Côté talons, meet Miss Fozzard, la naïveté toujours un peu à cent lieues de ses pompes. Pimpante comme si c’était tous les jours dimanche, la garde-robe aussi colorée que la carnation de ses joues, on pourrait la croire guillerette du matin jusqu’au soir, si elle n’avait pas l’air aussi pincée. Miss Fozzard, sans rapport aucun ou presque, adore parler des autres et les escarpins qui affinent les pieds. Sa devise, qu’elle emprunte à Mr Dunderdale, son nouveau pédicure, elle nous la livre d’un ton : « bons pieds, bonne condition ». Elle vit avec son frère Bernard, qu’une attaque cérébrale a cloué à son fauteuil, en plus de lui avoir cloué le clapet. Tout irait très bien pour elle sans ce défaut de langage et sans de menus soucis du quotidien, qu’elle situe sans s’en rendre compte quelque part entre son cœur et la voûte de ses pieds.
Côté buissons, meet Mrs Horrock, les lunettes toujours collées aux mirettes. Dans son tablier de jardinière, le bonnet un tantinet grisonnant, on pourrait la croire timide si elle n’avait pas l’oreille aussi curieuse. Mrs Horrock, sans rapport aucun ou presque, adore écouter les autres et les sécateurs qui lui poussent aux bouts des doigts. Sa manie : s’occuper de tailler les haies et d’épousseter chaque feuille avec la minutie d’un médecin légiste. Elle vit avec son mari Henry. Mais en fait, elle vit surtout sans lui. Alors elle fait passer le temps entre laurier et aubépine, puis bientôt entre l’hospice dans lequel elle travaille et Jane, sa nouvelle et seule amie qui a écopé de deux ans de prison après avoir assassiné son mari violent. Tout irait très bien pour elle sans cette triste solitude qu’elle s’efforce de cacher derrière son mètre de buisson.
Chronique tout en légèreté de la gravité de la société
Il fallait s’y attendre : ces deux femmes, choisies parmi toute une galerie de représentants de la classe moyenne anglaise qu’Alan Bennett a croquée pour la BBC, valent leur pesant d’humour grinçant.

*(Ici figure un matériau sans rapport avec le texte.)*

Lemma calls_keep_address_and_resolution_witness :
  let s := mkState (mk 0x4B 0x60) (Wire.mk [] [] [0x19; 0x80]) in
  let cs := [Call_setThermostat 32.45 30.14 FT_6;
             Call_sendCommand 0x48;
             Call_getTemp P_TEMP;
             Call_setConfigRegister 0x00;
             Call_setThermostat 10 20 FT_1] in
  let s' :=
    mkState (mk 0x4B 0x78)
      (Wire.mk
         [Wire.BeginTransmission 0x4B; Wire.Send 0x3; Wire.Send 0x20;
          Wire.Send 0x70; Wire.EndTransmission;
          Wire.BeginTransmission 0x4B; Wire.Send 0x2; Wire.Send 0x1E;
          Wire.Send 0x20; Wire.EndTransmission;
          Wire.BeginTransmission 0x4B; Wire.Send 0x1; Wire.Send 0x78;
          Wire.EndTransmission;
          Wire.BeginTransmission 0x4B; Wire.Send 0x48; Wire.EndTransmission;
          Wire.BeginTransmission 0x4B; Wire.Send 0x0; Wire.EndTransmission;
          Wire.RequestFrom 0x4B 2; Wire.Receive 0x19; Wire.Receive 0x80;
          Wire.EndTransmission;
          Wire.BeginTransmission 0x4B; Wire.Send 0x1; Wire.Send 0x78;
          Wire.EndTransmission] [] []) in
  is_byte (_configByte (dev s))
  /\ do_calls cs s = Some (tt, s')
  /\ _i2cAddr (dev s') = _i2cAddr (dev s)
  /\ Z.land (_configByte (dev s')) 0xE7 = Z.land (_configByte (dev s)) 0xE7.
Proof.
  intros s cs s'.
  assert (Hc : is_byte (_configByte (dev s))) by (unfold is_byte; simpl; lia).
  assert (Hrun : do_calls cs s = Some (tt, s')) by (vm_compute; reflexivity).
  split; [exact Hc|]. split; [exact Hrun|].
  pose proof (calls_keep_address_and_resolution cs s s' Hc Hrun)
    as [Ha [Hb _]].
  split; [exact Ha | exact Hb].
Defined.

(** ** setThermostat on values that are not numbers *)

Lemma encode_low_bits_fp_Finite (r : Q) :
  encode_low_bits_fp (Finite r) = encode_low_bits r.
Proof.
  unfold encode_low_bits_fp, encode_low_bits. cbn [f_ge f_sub].
  destruct (Qle_bool 0.5 r); cbv beta iota zeta; cbn [f_ge f_sub];
    (destruct (Qle_bool 0.25 _); cbv beta iota zeta; cbn [f_ge f_sub]);
    (destruct (Qle_bool 0.125 _); cbv beta iota zeta; cbn [f_ge f_sub]);
    destruct (Qle_bool 0.0625 _); reflexivity.
Qed.

Lemma encode_fp_Finite (undef : cfloat -> Z) (q : Q) :
  encode_fp undef (Finite q) = encode q.
Proof.
  unfold encode_fp, encode, f_abs, abs, fabs, f_of_int. cbn [f_ge f_lt f_fabs].
  destruct (Qltb 0 q); cbn [f_neg f_to_int f_sub];
    now rewrite encode_low_bits_fp_Finite.
Qed.

(** On numbers [setThermostat_fp] is [setThermostat]. *)
Lemma setThermostat_fp_Finite
    (undef : cfloat -> Z) (tos thyst : Q) (ft : FaultTolerance) :
  setThermostat_fp undef (Finite tos) (Finite thyst) ft
  = setThermostat tos thyst ft.
Proof.
  unfold setThermostat_fp, setThermostat.
  change (rejected_fp (Finite tos) (Finite thyst)) with (rejected tos thyst).
  now rewrite !encode_fp_Finite.
Qed.

Lemma setThermostat_fp_run
    (undef : cfloat -> Z) (tos thyst : cfloat) (ft : FaultTolerance)
    (s : state) :
  rejected_fp tos thyst = false ->
  setThermostat_fp undef tos thyst ft s
  = let a := _i2cAddr (dev s) in
    let c := to_uint8 (Z.lor (Z.land (_configByte (dev s)) 0xE7)
                             (Z.shiftl (FaultTolerance_val ft) 3)) in
    Some (tt, after s (mk a c)
                [Wire.BeginTransmission a; Wire.Send (Register_val P_TOS);
                 Wire.Send (fst (encode_fp undef tos));
                 Wire.Send (snd (encode_fp undef tos));
                 Wire.EndTransmission;
                 Wire.BeginTransmission a; Wire.Send (Register_val P_THYST);
                 Wire.Send (fst (encode_fp undef thyst));
                 Wire.Send (snd (encode_fp undef thyst));
                 Wire.EndTransmission;
                 Wire.BeginTransmission a; Wire.Send (Register_val P_CONF);
                 Wire.Send c; Wire.EndTransmission]).
Proof.
  intros Hacc. unfold setThermostat_fp. rewrite Hacc.
  destruct (encode_fp undef tos) as [tos_h tos_l],
           (encode_fp undef thyst) as [thyst_h thyst_l].
  destruct s as [[a c] [tr rx sl]]. run_driver. reflexivity.
Qed.

Lemma setThermostat_fp_rejected_run
    (undef : cfloat -> Z) (tos thyst : cfloat) (ft : FaultTolerance)
    (s : state) :
  rejected_fp tos thyst = true ->
  setThermostat_fp undef tos thyst ft s = Some (tt, s).
Proof. intros H. unfold setThermostat_fp. now rewrite H. Qed.

(** The guard lets a pair through exactly when each setpoint is NaN or a
    number of [-55, 125] and, if both are numbers, trip >= hysteresis. *)
Lemma rejected_fp_false_iff (tos thyst : cfloat) :
  rejected_fp tos thyst = false <-> passes_guard tos thyst.
Proof.
  unfold rejected_fp, passes_guard.
  destruct tos as [a | [|] | ], thyst as [b | [|] | ];
    cbn [f_lt in_range_or_NaN negb andb];
    rewrite ?orb_true_r, ?orb_false_r, ?orb_true_l, ?orb_false_l;
    rewrite ?orb_false_iff, ?Qltb_ge;
    try (split; [discriminate | tauto]);
    try (split; [intros; exact (conj I (conj I I)) | reflexivity]);
    tauto.
Qed.

Lemma encode_fp_NaN (undef : cfloat -> Z) :
  encode_fp undef NaN = (Z.land 0x80 (to_uint8 (undef NaN)), 0).
Proof. reflexivity. Qed.

(** C4.  The guard of line 86 does not make every call outside the
    precondition a no-op: NaN is neither >= -55 nor <= 125, yet every
    comparison with NaN is false, so setThermostatC(NaN, 20.0, FT_1) is not
    rejected.
    It writes the trip register (high byte 0x80 & the converted NaN, low
    byte 0), the hysteresis register and the configuration register, and
    replaces the fault-tolerance bits of the cached byte. *)
Theorem C4_setThermostat_NaN_passes_guard
    (undef : cfloat -> Z) (s : state) :
  let a := _i2cAddr (dev s) in
  let c := to_uint8 (Z.lor (Z.land (_configByte (dev s)) 0xE7)
                           (Z.shiftl (FaultTolerance_val FT_1) 3)) in
  f_ge NaN (Finite (-55)) = false
  /\ f_ge (Finite 125) NaN = false
  /\ rejected_fp NaN (Finite 20.0) = false
  /\ setThermostatC_fp undef NaN (Finite 20.0) FT_1 s
     = Some (tt, after s (mk a c)
                   [Wire.BeginTransmission a; Wire.Send 0x3;
                    Wire.Send (Z.land 0x80 (to_uint8 (undef NaN)));
                    Wire.Send 0x00; Wire.EndTransmission;
                    Wire.BeginTransmission a; Wire.Send 0x2;
                    Wire.Send 0x14; Wire.Send 0x00; Wire.EndTransmission;
                    Wire.BeginTransmission a; Wire.Send 0x1;
                    Wire.Send c; Wire.EndTransmission])
  /\ (exists txs,
        option_map Wire.transactions
          (issued (setThermostatC_fp undef NaN (Finite 20.0) FT_1) s)
        = Some txs /\ length txs = 3%nat)
  /\ issued (setThermostatC_fp undef NaN (Finite 20.0) FT_1) s <> Some [].
Proof.
  intros a c.
  assert (Hrun := setThermostat_fp_run undef NaN (Finite 20.0) FT_1 s eq_refl).
  cbv zeta in Hrun. rewrite encode_fp_NaN, encode_fp_Finite in Hrun.
  change (encode 20.0) with (0x14, 0x00) in Hrun.
  cbn [fst snd Register_val] in Hrun. fold a c in Hrun.
  unfold setThermostatC_fp.
  pose proof (issued_after _ _ _ _ _ Hrun) as Hiss.
  split; [reflexivity|]. split; [reflexivity|]. split; [reflexivity|].
  split; [exact Hrun|]. rewrite Hiss. split.
  - eexists. split; reflexivity.
  - discriminate.
Qed.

Emmanuelle Rozès et Bénédicte Jacquard se plaisent et régalent, autant à l’aise dans les bottes de l’une que dans les gants de l’autre. Sous la direction de Claude Bonin, elles manient ce type de langage qui « bombarde de balles dans toutes les directions », et elles font passer le moindre drame comme du petit lait – pourvu qu’il s’accompagne d’une tasse de thé anglais.
À leur langue aussi aiguisée qu’une paire de talons aiguilles ou de ciseaux, découverte d’un cadavre, commentaires sexistes de bureau, crimes conjugaux, sadomasochisme et autres escroqueries sonneraient presque comme des expériences aussi cocasses les unes que les autres. Ce qu’elles nous livrent sans concession, ce sont les leurs confidences autant que le témoignage sur les travers de la société dans laquelle elles vivent, finalement et fatalement bien plus cloisonnée qu’elles. Car Alan Bennett sait leur donner toute la liberté du mot bien trouvé – celui qui trouble et tranche sans préavis – et toute l’acuité de l’innocence.

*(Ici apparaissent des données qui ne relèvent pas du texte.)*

Lemma decodeSegment_host (d : string) :
  allUnreserved d = true -> decodeSegment ("host=" ++ d) = [ ("host", d) ].
Proof.
  intros Hd. unfold decodeSegment.
  assert (Hsemi : occurs ";" ("host=" ++ d) = false).
  { rewrite occurs_app.
    rewrite (occurs_unreserved ";" d); [reflexivity | | exact Hd].
    intros a Ha. apply (unreserved_plain a Ha). }
  rewrite Hsemi.
  replace (keyValue ("host=" ++ d)) with ("host", d) by reflexivity.
  cbn [fst snd]. now rewrite (unescape_unreserved d Hd).
Qed.

Lemma urlValues_analyze (base d rest : string) :
  occurs "?" base = false ->
  occurs "#" base = false ->
  allUnreserved d = true ->
  urlValues (base ++ "/analyze?host=" ++ d ++ String "&" rest)
  = ("host", d)
    :: flat_map decodeSegment
         (filter (fun seg => negb (seg =? EmptyString)%string)
                 (split "&" (fst (cut "#" rest)))).
Proof.
  intros Hq Hf Hd. unfold urlValues.
  rewrite (segments_analyze base d rest Hq Hf).
  - cbn [flat_map]. now rewrite (decodeSegment_host d Hd).
  - apply occurs_unreserved; [|exact Hd].
    intros a Ha. apply (unreserved_plain a Ha).
  - apply occurs_unreserved; [|exact Hd].
    intros a Ha. apply (unreserved_plain a Ha).
Qed.

Example plus_in_domain :
  urlValues (statusUrl NewSSLClient "a+b.com")
  = [ ("host", "a b.com"); ("all", "done") ].
Proof. reflexivity. Qed.

Example escape_in_domain :
  urlValues (statusUrl NewSSLClient "a%26startNew=on")
  = [ ("host", "a&startNew=on"); ("all", "done") ].
Proof. reflexivity. Qed.

(** C7, amended: for a domain made only of letters, digits, [-], [.],
    [_] and [~] (the characters that URL escaping leaves as they are) and
    a base URL without [?] and [#], as the one of NewSSLClient, the
    request of StartAssessment has exactly the query parameters
    host=domain, all=done and startNew=on, followed by publish=on exactly
    when publish is set; the request of CheckAssessmentStatus has exactly
    host=domain and all=done.  This holds of the query as written and as
    decoded. *)
Theorem query_parameters_of_requests
        (s : SSLClient) (d : string) (publish : bool) (w : World) :
  occurs "?" (baseurl s) = false ->
  occurs "#" (baseurl s) = false ->
  allUnreserved d = true ->
  (exists url,
      trace (finalWorld (StartAssessment s d publish w))
      = List.app (trace w) [HttpGet url]
      /\ queryParams url
         = List.app [ ("host", d); ("all", "done"); ("startNew", "on") ]
                    (if publish then [ ("publish", "on") ] else [])
      /\ urlValues url
         = List.app [ ("host", d); ("all", "done"); ("startNew", "on") ]
                    (if publish then [ ("publish", "on") ] else []))
  /\ (exists url,
         trace (finalWorld (CheckAssessmentStatus s d w))
         = List.app (trace w) [HttpGet url]
         /\ queryParams url = [ ("host", d); ("all", "done") ]
         /\ urlValues url = [ ("host", d); ("all", "done") ]).
Proof.
  intros Hq Hf Hd.
  assert (Ha : occurs "&" d = false).
  { apply occurs_unreserved; [|exact Hd].
    intros a Hu. apply (unreserved_plain a Hu). }
  assert (Hh : occurs "#" d = false).
  { apply occurs_unreserved; [|exact Hd].
    intros a Hu. apply (unreserved_plain a Hu). }
  split.
  - exists (startUrl s d publish). split; [apply StartAssessment_trace|].
    split; [now apply queryParams_startUrl|].
    rewrite startUrl_eq. destruct publish.
    + change ("&all=done&startNew=on" ++ "&publish=on")
        with "&all=done&startNew=on&publish=on".
      now rewrite (urlValues_analyze (baseurl s) d
                     "all=done&startNew=on&publish=on" Hq Hf Hd).
    + rewrite append_nil_r.
      now rewrite (urlValues_analyze (baseurl s) d "all=done&startNew=on"
                     Hq Hf Hd).
  - exists (statusUrl s d). split; [apply CheckAssessmentStatus_trace|].
    split; [now apply queryParams_statusUrl|].
    unfold statusUrl.
    now rewrite (urlValues_analyze (baseurl s) d "all=done" Hq Hf Hd).
Qed.

Lemma query_parameters_of_requests_witness :
  (exists url,
      trace (finalWorld (StartAssessment NewSSLClient "example.com" true (initial [])))
      = [HttpGet url]
      /\ queryParams url
         = [ ("host", "example.com"); ("all", "done"); ("startNew", "on");
             ("publish", "on") ]
      /\ urlValues url
         = [ ("host", "example.com"); ("all", "done"); ("startNew", "on");
             ("publish", "on") ])
  /\ (exists url,
         trace (finalWorld (CheckAssessmentStatus NewSSLClient "example.com" (initial [])))
         = [HttpGet url]
         /\ queryParams url = [ ("host", "example.com"); ("all", "done") ]
         /\ urlValues url = [ ("host", "example.com"); ("all", "done") ]).
Proof.
  exact (query_parameters_of_requests NewSSLClient "example.com" true (initial [])
           eq_refl eq_refl eq_refl).
Defined.

(** C10: the domain is spliced into the URL as it is.  The request of
    StartAssessment is the base URL followed by [/analyze?host=], the
    domain, [&all=done&startNew=on] and, when publish is set,
    [&publish=on]; the one of CheckAssessmentStatus ends after
    [&all=done].  So a domain [p&q] changes the query: its host parameter
    is [p], not the domain. *)
Theorem domain_spliced_verbatim
        (s : SSLClient) (d : string) (publish : bool) (w : World) :
  trace (finalWorld (StartAssessment s d publish w))
  = List.app (trace w)
      [HttpGet (baseurl s ++ "/analyze?host=" ++ d ++ "&all=done&startNew=on"
                ++ (if publish then "&publish=on" else EmptyString))]
  /\ trace (finalWorld (CheckAssessmentStatus s d w))
     = List.app (trace w)
         [HttpGet (baseurl s ++ "/analyze?host=" ++ d ++ "&all=done")]
  /\ (forall p q : string,
         d = p ++ "&" ++ q ->
         occurs "?" (baseurl s) = false ->
         occurs "#" (baseurl s) = false ->
         occurs "&" p = false ->
         occurs "#" p = false ->
         hd_error (queryParams (baseurl s ++ "/analyze?host=" ++ d ++ "&all=done"))
         = Some ("host", p)
         /\ p <> d).
Proof.
  split; [|split].
  - rewrite StartAssessment_trace. now rewrite startUrl_eq.
  - apply CheckAssessmentStatus_trace.
  - intros p q -> Hq Hf Ha Hh. split; [|apply proper_prefix_differs].
    replace ((p ++ "&" ++ q) ++ "&all=done")
      with (p ++ String "&" (q ++ "&all=done")).
    2:{ rewrite append_assoc. reflexivity. }
    now rewrite (queryParams_host (baseurl s) p _ Hq Hf Ha Hh).
Qed.

Lemma domain_spliced_verbatim_witness :
  hd_error (queryParams
              ("https://api.ssllabs.com/api/v2/analyze?host="
               ++ "example.com&startNew=on" ++ "&all=done"))
  = Some ("host", "example.com")
  /\ "example.com" <> "example.com&startNew=on".
Proof.
  destruct (domain_spliced_verbatim NewSSLClient "example.com&startNew=on"
              false (initial [])) as [_ [_ H]].
  exact (H "example.com" "startNew=on" eq_refl eq_refl eq_refl eq_refl eq_refl).
Defined.

(** * Further properties *)

(** ** Computations confined to some events *)

Lemma confined_weaken {A} (P Q : Event -> Prop) (m : IO A) :
  (forall e, P e -> Q e) -> confined P m -> confined Q m.
Proof.
  intros HPQ Hm w. destruct (Hm w) as [t [Ht HP]].
  exists t. split; [exact Ht|]. revert HP. apply Forall_impl. exact HPQ.
Qed.

Lemma confined_ret {A} (P : Event -> Prop) (a : A) : confined P (ret a).
Proof. intros w. exists []. cbn. now rewrite app_nil_r. Qed.

Lemma confined_bind {A B} (P : Event -> Prop) (m : IO A) (k : A -> IO B) :
  confined P m -> (forall a, confined P (k a)) -> confined P (bind m k).
Proof.
  intros Hm Hk w. unfold bind.
  destruct (Hm w) as [t1 [Ht1 HP1]].
  destruct (m w) as [a w1|p w1|c w1|w1]; try (exists t1; now split).
  cbn [finalWorld] in Ht1.
  destruct (Hk a w1) as [t2 [Ht2 HP2]].
  exists (t1 ++ t2)%list. split.
  - now rewrite Ht2, Ht1, app_assoc.
  - apply Forall_app. now split.
Qed.

Lemma confined_emit (P : Event -> Prop) (e : Event) :
  P e -> confined P (fun w => Returned tt (emit e w)).
Proof.
  intros He w. exists [e]. split; [reflexivity|].
  constructor; [exact He | constructor].
Qed.

Lemma confined_Printf (P : Event -> Prop) (text : string) :
  P (Stdout text) -> confined P (Printf text).
Proof. apply confined_emit. Qed.

Lemma confined_os_Exit {A} (P : Event -> Prop) (code : Z) :
  confined P (@os_Exit A code).
Proof. intros w. exists []. cbn. now rewrite app_nil_r. Qed.

Lemma confined_index {A} (P : Event -> Prop) (l : list A) (k : Z) :
  confined P (index l k).
Proof.
  intros w. exists []. rewrite app_nil_r. split; [|constructor].
  unfold index.
  destruct ((0 <=? k) && (k <? len l)); [|reflexivity].
  destruct (nth_error l (Z.to_nat k)); reflexivity.
Qed.

Lemma confined_http_Get (P : Event -> Prop) (url : string) :
  P (HttpGet url) -> confined P (http_Get url).
Proof.
  intros He w. exists [HttpGet url]. split.
  - unfold http_Get. destruct (script w); reflexivity.
  - constructor; [exact He | constructor].
Qed.

Lemma confined_if {A} (P : Event -> Prop) (b : bool) (m1 m2 : IO A) :
  confined P m1 -> confined P m2 -> confined P (if b then m1 else m2).
Proof. now destruct b. Qed.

Femme avec pédicure / Nuits dans les jardins d’Espagne, d’Alan Bennett
Adaptation : Jean Marie Besset
Actes Sud-Papiers (titre générique : « Moulins à paroles II »)
Mise en scène : Claude Bonin
Interprétation : Emmanuelle Rozès, Bénédicte Jacquard
Crédit Photo : Pierre François
Au Théâtre des Corps Saints du 7 au 30 juillet à 14h05 (relâches les 11 et 25 juillet)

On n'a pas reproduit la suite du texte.